Adding an encryption profile with the graphical user interface
You must create an encryption profile before or during the creation of an instance of the CDC Replication engine.
Procedure
-
At the command prompt, launch the configuration tool by issuing one of the following
commands:
- Windows
-
\CDC_Replication_installation_directory\bin\dmconfigurets.exe
- Linux, UNIX
-
/CDC_Replication_installation_directory/bin/dmconfigurets
- In the Encryption Profiles area, click Manage and then click Add.
-
On the Encryption Profile window, specify a unique profile name.
Note: If you name the profile "Default," then when you later export and import your replication configuration the import command automatically creates the encryption profile with the default settings, which specify no encryption.

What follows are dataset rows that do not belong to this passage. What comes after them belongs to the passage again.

(* ===== verification/RlcReassemble.v ===== *)
(** * Reassembly of an SDU from received segments

    The per-segment step that the unacknowledged and the acknowledged mode share
    ([reassemble_and_deliver] of [nr_rlc_entity_um.c] and
    [nr_rlc_entity_am.c] have the same loop body), the tests on the bytes
    received so far, and what makes them correct. *)

From S2P Require Import Prelude Bits RlcPdu TimeStat RlcTypes.

(** The local variables of the loop: the bytes put in [sdu] so far ([so] is
    their number) and [bad_sdu]. *)
Record reassembly := mk_reas { ra_sdu : bytes; ra_bad : bool }.

(** One turn of the loop on [pdu]. The write is into [char sdu[NR_SDU_MAX]], the
    read is from the segment's data, NULL if it has been freed. *)
Definition reassemble_one (r : reassembly) (pdu : nr_rlc_pdu_t) : outcome reassembly :=
  let so := zlen (ra_sdu r) in
  let bad := ra_bad r || (so <? p_so pdu) in
  let len := p_size pdu - (so - p_so pdu) in
  let bad := bad || (NR_SDU_MAX <? so + len) in
  if negb bad && (0 <? len) then
    match p_data pdu with
    | None => Undef
    | Some d =>
        chunk ← buf_sub d (so - p_so pdu) len;
        if so + len <=? NR_SDU_MAX then Ok (mk_reas (ra_sdu r ++ chunk) bad) else Undef
    end
  else Ok (mk_reas (ra_sdu r) bad).

Fixpoint reassemble_all (r : reassembly) (l : list nr_rlc_pdu_t) : outcome reassembly :=
  match l with
  | [] => Ok r
  | pdu :: l' => r ← reassemble_one r pdu; reassemble_all r l'
  end.

(** The loop of [sdu_full] over the segments [l] of one SDU. *)
Fixpoint sdu_full_from (last_byte : Z) (l : list nr_rlc_pdu_t) : bool :=
  match l with
  | [] => false
  | pdu :: l' =>
      if last_byte + 1 <? p_so pdu then false
      else if p_is_last pdu then true
      else
        let new_last_byte := p_so pdu + p_size pdu - 1 in
        sdu_full_from (if last_byte <? new_last_byte then new_last_byte else last_byte) l'
  end.

(** The loop of [sdu_has_missing_bytes] over the segments [l] of one SDU. *)
Fixpoint missing_from (last_byte : Z) (l : list nr_rlc_pdu_t) : bool :=
  match l with
  | [] => false
  | pdu :: l' =>
      if last_byte + 1 <? p_so pdu then true
      else
        let new_last_byte := p_so pdu + p_size pdu - 1 in
        missing_from (if last_byte <? new_last_byte then new_last_byte else last_byte) l'
  end.

(** [l != NULL && l->data == NULL]: the SDU of these segments was delivered. *)
Definition delivered (l : list nr_rlc_pdu_t) : bool :=
  match l with
  | pdu :: _ => if p_data pdu is None then true else false
  | [] => false
  end.

(** [while (sdu_delivered(sn)) sn = (sn + 1) % sn_modulus;]: the loop changes
    nothing but [sn], so it never ends exactly when all [sn_modulus] SNs are
    delivered; [fuel] is [sn_modulus]. *)
Fixpoint skip_delivered (fuel : nat) (is_delivered : Z → bool) (sn_modulus sn : Z) : outcome Z :=
  match fuel with
  | O => Diverge
  | S fuel' =>
      if is_delivered sn
      then skip_delivered fuel' is_delivered sn_modulus (cmod (sn + 1) sn_modulus)
      else Ok sn
  end.

(** ** Correctness of the reassembly

    [stored p]: [p] is a segment that has its bytes; [genuine d p]: it is a
    segment of the SDU [d]. *)
Definition stored (p : nr_rlc_pdu_t) : Prop :=
  0 <= p_so p ∧ 0 < p_size p ∧ ∃ x, p_data p = Some x ∧ zlen x = p_size p.

Definition genuine (d : bytes) (p : nr_rlc_pdu_t) : Prop :=
  0 <= p_so p ∧ 0 < p_size p ∧ p_so p + p_size p <= zlen d ∧
  p_data p = Some (take (Z.to_nat (p_size p)) (drop (Z.to_nat (p_so p)) d)) ∧
  p_is_last p = (p_so p + p_size p =? zlen d).

Lemma genuine_stored d p : genuine d p → stored p.
Proof.
  intros (H1 & H2 & H3 & H4 & _). split_and!; try done. eexists. split; [done|].
  rewrite zlen_take; [done|]. rewrite zlen_drop; lia.
Qed.

(** Reading only stored segments never faults, whatever they are. *)
Lemma reassemble_one_ok r p :
  stored p →
  returns (reassemble_one r p) (λ r', zlen (ra_sdu r) <= zlen (ra_sdu r') ∧
    (ra_bad r = true → ra_bad r' = true) ∧
    (zlen (ra_sdu r) <= NR_SDU_MAX → zlen (ra_sdu r') <= NR_SDU_MAX)).
Proof.
  intros (Hso & Hsz & x & Hx & Hl). unfold reassemble_one. rewrite Hx.
  set (so := zlen (ra_sdu r)). set (len := p_size p - (so - p_so p)).
  set (bad := (_ || (so <? p_so p)) || (NR_SDU_MAX <? so + len)).
  destruct (negb bad && (0 <? len)) eqn:E.
  - apply andb_true_iff in E as [Hb Hlen]. apply negb_true_iff in Hb.
    unfold bad in Hb. apply orb_false_iff in Hb as [Hb Hmax]. apply orb_false_iff in Hb as [Hb Hge].
    apply Z.ltb_lt in Hlen. apply Z.ltb_ge in Hge, Hmax.
    rewrite buf_sub_ok by lia. cbn [mbind outcome_bind].
    rewrite (proj2 (Z.leb_le _ _)) by done. apply returns_ok. cbn.
    rewrite zlen_app, zlen_take by (rewrite zlen_drop; lia). rewrite Hb.
    split_and!; [lia|done|intros _; unfold so, len in *; lia].
  - apply returns_ok. cbn. split_and!; [lia| |done]. intros H. unfold bad. by rewrite H.
Qed.

Lemma reassemble_all_ok r l :
  Forall stored l → zlen (ra_sdu r) <= NR_SDU_MAX →
  returns (reassemble_all r l) (λ r', zlen (ra_sdu r') <= NR_SDU_MAX).
Proof.
  revert r. induction l as [|p l IH]; intros r Hl Hr; cbn [reassemble_all]; [by apply returns_ok|].
  apply Forall_cons in Hl as [Hp Hl].
  eapply returns_bind; [by apply (reassemble_one_ok r p)|]. intros r' (_ & _ & H). auto.
Qed.

(** One turn on a genuine segment that leaves no gap: the bytes so far are
    those of the SDU up to the end of what was seen. *)
Lemma reassemble_one_genuine d n p :
  genuine d p → 0 <= n <= zlen d → p_so p <= n → zlen d <= NR_SDU_MAX →
  reassemble_one (mk_reas (take (Z.to_nat n) d) false) p
  = Ok (mk_reas (take (Z.to_nat (Z.max n (p_so p + p_size p))) d) false).
Proof.
  intros (H1 & H2 & H3 & Hd & _) Hn Hso Hmax. unfold reassemble_one. cbn [ra_sdu ra_bad].
  rewrite zlen_take by done. rewrite Hd.
  rewrite (proj2 (Z.ltb_ge _ _)) by done. rewrite (proj2 (Z.ltb_ge NR_SDU_MAX _)) by lia.
  cbn [orb negb andb]. destruct (Z.ltb_spec 0 (p_size p - (n - p_so p))) as [Hlt|Hge].
  - rewrite buf_sub_ok; [|lia..|].
    2:{ rewrite zlen_take; [lia|]. rewrite zlen_drop; lia. }
    cbn [mbind outcome_bind]. rewrite (proj2 (Z.leb_le _ _)) by lia. do 2 f_equal.
    rewrite Z.max_r by lia. rewrite skipn_firstn_comm, drop_drop, take_take.
    replace (Z.to_nat (p_so p) + Z.to_nat (n - p_so p))%nat with (Z.to_nat n) by lia.
    replace (Z.to_nat (p_so p + p_size p))
      with (Z.to_nat n + (Z.to_nat (p_size p - (n - p_so p)) `min`
             (Z.to_nat (p_size p) - Z.to_nat (n - p_so p))))%nat by lia.
    rewrite <- take_take_drop. done.
  - rewrite Z.max_l by lia. done.
Qed.

Lemma take_all_Z (d : bytes) : take (Z.to_nat (zlen d)) d = d.
Proof. unfold zlen. rewrite Nat2Z.id. apply firstn_all. Qed.

Lemma reassemble_complete d l :
  Forall (genuine d) l → zlen d <= NR_SDU_MAX →
  reassemble_all (mk_reas d false) l = Ok (mk_reas d false).
Proof.
  intros Hl Hmax. induction Hl as [|p l Hp Hl IH]; [done|]. cbn [reassemble_all].
  pose proof Hp as (H1 & H2 & H3 & _). pose proof (zlen_nonneg d).
  pose proof (reassemble_one_genuine d (zlen d) p Hp ltac:(lia) ltac:(lia) Hmax) as E.
  rewrite take_all_Z, Z.max_l, take_all_Z in E by lia. rewrite E. exact IH.
Qed.

(** When the test [sdu_full] succeeds on segments of one SDU, in whatever
    order and with whatever overlaps, the loop of [reassemble_and_deliver]
    rebuilds that SDU. *)
Lemma full_reassembles d n l :
  Forall (genuine d) l → 0 <= n <= zlen d → zlen d <= NR_SDU_MAX →
  sdu_full_from (n - 1) l = true →
  reassemble_all (mk_reas (take (Z.to_nat n) d) false) l = Ok (mk_reas d false).
Proof.
  intros Hl Hn Hmax. revert n Hn. induction Hl as [|p l Hp Hl IH]; intros n Hn; [done|].
  cbn [sdu_full_from reassemble_all]. pose proof Hp as (H1 & H2 & H3 & _ & Hlast).
  destruct (Z.ltb_spec (n - 1 + 1) (p_so p)) as [|Hso]; [done|].
  rewrite reassemble_one_genuine by (done || lia). cbn [mbind outcome_bind].
  destruct (p_is_last p).
  - intros _. symmetry in Hlast. apply Z.eqb_eq in Hlast.
    rewrite Z.max_r, Hlast, take_all_Z by lia. by apply reassemble_complete.
  - intros Hf. apply IH; [lia|].
    replace (Z.max n (p_so p + p_size p) - 1)
      with (if n - 1 <? p_so p + p_size p - 1 then p_so p + p_size p - 1 else n - 1)
      by (destr_bool; lia). exact Hf.
Qed.

Definition covered (l : list nr_rlc_pdu_t) (i : Z) : Prop :=
  ∃ p, p ∈ l ∧ p_so p <= i < p_so p + p_size p.

(** On segments sorted by offset, [sdu_full] is exact: it holds if and only if
    every byte of the SDU has been received. *)
Lemma full_covered d n l :
  Forall (genuine d) l → 0 <= n < zlen d →
  StronglySorted (λ p q, p_so p <= p_so q) l →
  sdu_full_from (n - 1) l = true ↔ ∀ i, n <= i < zlen d → covered l i.
Proof.
  intros Hl Hn Hs. revert n Hn. induction Hl as [|p l Hp Hl IH]; intros n Hn.
  { cbn. split; [done|]. intros H. destruct (H n ltac:(lia)) as (p & Hp & _). set_solver. }
  apply StronglySorted_inv in Hs as [Hs Hall]. cbn [sdu_full_from].
  pose proof Hp as (H1 & H2 & H3 & _ & Hlast).
  destruct (Z.ltb_spec (n - 1 + 1) (p_so p)) as [Hgap|Hso].
  { split; [done|]. intros H. destruct (H n ltac:(lia)) as (q & Hq & Hi).
    apply elem_of_cons in Hq as [->|Hq]; [lia|].
    rewrite Forall_forall in Hall. specialize (Hall q Hq). lia. }
  destruct (p_is_last p).
  { symmetry in Hlast. apply Z.eqb_eq in Hlast. split; [|done].
    intros _ i Hi. exists p. split; [set_solver|lia]. }
  symmetry in Hlast. apply Z.eqb_neq in Hlast.
  replace (if n - 1 <? p_so p + p_size p - 1 then p_so p + p_size p - 1 else n - 1)
    with (Z.max n (p_so p + p_size p) - 1) by (destr_bool; lia).
  rewrite IH by (done || lia). split; intros H i Hi.
  - destruct (decide (i < p_so p + p_size p)).
    + exists p. split; [set_solver|lia].
    + destruct (H i ltac:(lia)) as (q & Hq & ?). exists q. split; [set_solver|done].
  - destruct (H i ltac:(lia)) as (q & Hq & ?). apply elem_of_cons in Hq as [->|Hq]; [lia|].
    by exists q.
Qed.

(** reassembly is sound and complete. For segments of one SDU [d] sorted by
    offset, with any overlaps and duplicates, the test [sdu_full] holds exactly
    when every byte of [d] has been received, and then the loop of
    [reassemble_and_deliver] faults nowhere and rebuilds exactly [d]. *)
Theorem reassembly_exact d l :
  Forall (genuine d) l → 0 < zlen d <= NR_SDU_MAX →
  StronglySorted (λ p q, p_so p <= p_so q) l →
  (sdu_full_from (-1) l = true ↔ ∀ i, 0 <= i < zlen d → covered l i) ∧
  (sdu_full_from (-1) l = true →
   reassemble_all (mk_reas [] false) l = Ok (mk_reas d false)).
Proof.
  intros Hl Hd Hs. split; [apply (full_covered d 0); (done || lia)|].
  intros Hf. apply (full_reassembles d 0); (done || lia).
Qed.

Lemma reassembly_exact_witness :
  let d := [10; 11; 12; 13; 14] in
  let l := [mk_pdu 3 (Some [10; 11]) 2 0 true false; mk_pdu 3 (Some [11; 12; 13]) 3 1 false false;
            mk_pdu 3 (Some [13; 14]) 2 3 false true] in
  Forall (genuine d) l ∧ sdu_full_from (-1) l = true ∧
  reassemble_all (mk_reas [] false) l = Ok (mk_reas d false).
Proof.
  intros d l. assert (Forall (genuine d) l) as Hl.
  { repeat constructor; vm_compute; intuition congruence. }
  assert (sdu_full_from (-1) l = true) as Hf by reflexivity.
  split; [exact Hl|]. split; [exact Hf|].
  apply (reassembly_exact d l); [exact Hl|vm_compute; intuition congruence| |exact Hf].
  repeat constructor; cbn; lia.
Defined.

(** ** What a receiver delivers *)

(** What the reception of a segment of [sn] may deliver: an SDU rebuilt from
    segments of [sn] that all satisfy [Q]. *)
Definition delivery (Q : nr_rlc_pdu_t → Prop) (sn : Z) (evs : list rlc_event) : Prop :=
  evs = [] ∨ ∃ segs d, evs = [deliver_sdu d] ∧
    Forall (λ p, stored p ∧ Q p ∧ p_sn p = sn) segs ∧ sdu_full_from (-1) segs = true ∧
    reassemble_all (mk_reas [] false) segs = Ok (mk_reas d false).

(** What is delivered when [l] are the segments of an SN after a reception. *)
Definition slot_delivers (l : list nr_rlc_pdu_t) (evs : list rlc_event) : Prop :=
  if negb (delivered l) && sdu_full_from (-1) l
  then ∃ r, reassemble_all (mk_reas [] false) l = Ok r ∧
            evs = if ra_bad r then [] else [deliver_sdu (ra_sdu r)]
  else evs = [].

(** The SDU each SN of the window stands for. *)
Definition genuine_sn (content : Z → bytes) (p : nr_rlc_pdu_t) : Prop :=
  genuine (content (p_sn p)) p.

Lemma delivery_genuine content sn evs :
  zlen (content sn) <= NR_SDU_MAX → delivery (genuine_sn content) sn evs →
  evs = [] ∨ evs = [deliver_sdu (content sn)].
Proof.
  intros Hmax [->|(segs & d & -> & Hsegs & Hf & Hr)]; [by left|right].
  assert (Forall (genuine (content sn)) segs) as Hg.
  { eapply Forall_impl; [exact Hsegs|]. intros p (_ & Hp & <-). exact Hp. }
  pose proof (zlen_nonneg (content sn)).
  pose proof (full_reassembles (content sn) 0 segs Hg ltac:(lia) Hmax Hf) as Hr'.
  change (take (Z.to_nat 0) (content sn)) with (@nil Z) in Hr'. rewrite Hr in Hr'. by injection Hr' as ->.
Qed.

(** ** The loop over delivered SNs *)

(** If the SN reached after [k] steps is not delivered, the loop ends, on the
    first SN that is not. *)
Lemma skip_delivered_ok f M fuel k sn :
  0 < M → 0 <= sn < M → (k < fuel)%nat → f ((sn + Z.of_nat k) mod M) = false →
  ∃ j, (j <= k)%nat ∧ skip_delivered fuel f M sn = Ok ((sn + Z.of_nat j) mod M) ∧
       f ((sn + Z.of_nat j) mod M) = false ∧
       ∀ i, (i < j)%nat → f ((sn + Z.of_nat i) mod M) = true.
Proof.
  intros HM. revert fuel sn. induction k as [|k IH]; intros fuel sn Hsn Hk Hf;
    (destruct fuel as [|fuel]; [lia|]); cbn [skip_delivered].
  - exists 0%nat. rewrite Z.add_0_r, Z.mod_small in * by done. rewrite Hf. split_and!; try done. lia.
  - destruct (f sn) eqn:E.
    + rewrite cmod_nonneg by lia.
      destruct (IH fuel ((sn + 1) mod M)) as (j & Hj & Hr & Hfj & Hall).
      { apply Z.mod_pos_bound. lia. }
      { lia. }
      { rewrite Zplus_mod_idemp_l. rewrite <- Hf. do 2 f_equal. lia. }
      exists (S j). rewrite Zplus_mod_idemp_l in Hr, Hfj.
      replace (sn + Z.of_nat (S j)) with (sn + 1 + Z.of_nat j) by lia.
      split_and!; [lia|done|done|]. intros [|i] Hi.
      * by rewrite Z.add_0_r, Z.mod_small.
      * specialize (Hall i ltac:(lia)). rewrite Zplus_mod_idemp_l in Hall.
        by replace (sn + Z.of_nat (S i)) with (sn + 1 + Z.of_nat i) by lia.
    + exists 0%nat. rewrite Z.add_0_r, Z.mod_small by done. split_and!; try done; lia.
Qed.

(** If all SNs are delivered, it does not end. *)
Lemma skip_delivered_diverges f M fuel sn :
  0 < M → 0 <= sn < M → (∀ a, 0 <= a < M → f a = true) → skip_delivered fuel f M sn = Diverge.
Proof.
  intros HM Hsn Hf. revert sn Hsn. induction fuel as [|fuel IH]; intros sn Hsn; [done|].
  cbn [skip_delivered]. rewrite Hf by done. apply IH. apply cmod_range; lia.
Qed.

So if you name the profile "Default," you should use the default key stores and trust stores with no encryption.
-
In the Engine-to-Engine Communication area under
Encryption, select one of the following options:
- Enabled: Encryption is enabled for the instance. TLS is used when Enabled or Required is specified on the other instance.
- Disabled: Encryption is disabled for the instance. TLS is not supported. Unencrypted communication is supported when Enabled or Disabled is specified for the other instance.
- Required: Encryption is required to communicate with this instance. The other side must not specify Disabled or the connection will fail.
- Always: TLS is always used without negotiation. The other side must also specify Always.
You must specify Enabled or Required on both the source and target instances to use TLS encryption.
To enable encryption, the Private Key Store area is required.
-
Configure the following options in the Private Key Store area:
- Path
- Enter the location of a private keystore file or click Browse to select a file.
- Password
- Enter the password for the private keystore file and the private keys that it contains.
- Type
- Select the keystore type of private keystore file.
A private key store is not required unless engine-to-engine encryption is enabled, so you can leave the path and password fields blank if you choose to disable engine-to-engine encryption.
-
In the Trust Store area, configure the following options:
- Path
- Enter the location of a trust store file or click Browse to select a file.
- Password
- Enter the password for the trust store file.
- Type
- Select the keystore type of trust store file.